The entire argument really falls flat when we look at NEW RESEARCH. Folks here dont know but haplogroup R and many lineages in south East Asia and the southern pacific have been consolidated and resolved down into SIMPLE SUBCLADES OF K2B. Yep you heard it....M, S, Q, R, P are all subcaldes of one K2b. If we take a step back to K2 we can include ALL of Haplogroup N and the VAST East Asian population of Haplogroup O.
http://en.wikipedia.org/wiki/Haplogroup_K-M9 The time frame of K2 breaking up in the diversity that it is today and all the populations it represents IS YOUNGER THAN the breakup of Haplogroup E and its subclades.
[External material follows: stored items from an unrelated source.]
Definition parseZTunnelAccessLogFields (payload : string) : option ztunnelAccessLogFields :=
  if HasPrefix (TrimSpace payload) "{" then
    m ← unmarshal payload;
    let field k := default "" (m !! k) in
    let pod := field "dst.hbone_addr" in
    let pod := if decide (pod = "") then field "dst.addr" else pod in
    Some (MkFields (field "src.addr") pod (field "direction") (field "message")
            (field "dst.cluster") (field "dst.identity") (field "src.cluster")
            (field "src.identity"))
  else if negb (Contains payload (tab +:+ "access" +:+ tab)) then None
  else
    let pod := extractLogField payload "dst.hbone_addr=" in
    let pod := if decide (pod = "") then extractLogField payload "dst.addr=" else pod in
    let message := if Contains payload msgConnectionComplete then msgConnectionComplete
                   else if Contains payload msgConnectionOpened then msgConnectionOpened
                   else "" in
    Some (MkFields (extractLogField payload "src.addr=") pod
            (TrimQuotes (extractLogField payload "direction=")) message
            (TrimQuotes (extractLogField payload "dst.cluster="))
            (TrimQuotes (extractLogField payload "dst.identity="))
            (TrimQuotes (extractLogField payload "src.cluster="))
            (TrimQuotes (extractLogField payload "src.identity="))).

(** The timestamp and the payload of a line in either on-disk format. *)
Definition splitLine (line : string) : option (string * string) :=
  let line := TrimNewlines line in
  if HasPrefix line "{" then
    m ← unmarshal line;
    Some (default "" (m !! "time"), TrimNewlines (default "" (m !! "log")))
  else
    match SplitN line " " 4 with
    | [ts; _; flag; payload] => if decide (flag = "F") then Some (ts, payload) else None
    | _ => None
    end.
I will repeat that for emphasis and clarify:
The time frame of K2 breaking up in and Haplogroup diversity it represents today....and all the Autosomal separation between these populations (Europeans, Paupans, Chinese, Central Asians, Negritos, Southern Indians, Sub Saharans[T,R], Native Americans etc) IS YOUNGER THAN the breakup of Haplogroup E and its subclades....and possibly even E1b1 depending on the dating.
I know most of you dont study Eurasian genetics but to put things in perspective it would be very similar to finding new Y mutations in Africa that indicate that ALL the African uniparental markers can be resolved under a subclade of Sahelian E1a or East African B2a. once you understand the implications you can see how false it is to think Y dna is more important than or directly implies autosome.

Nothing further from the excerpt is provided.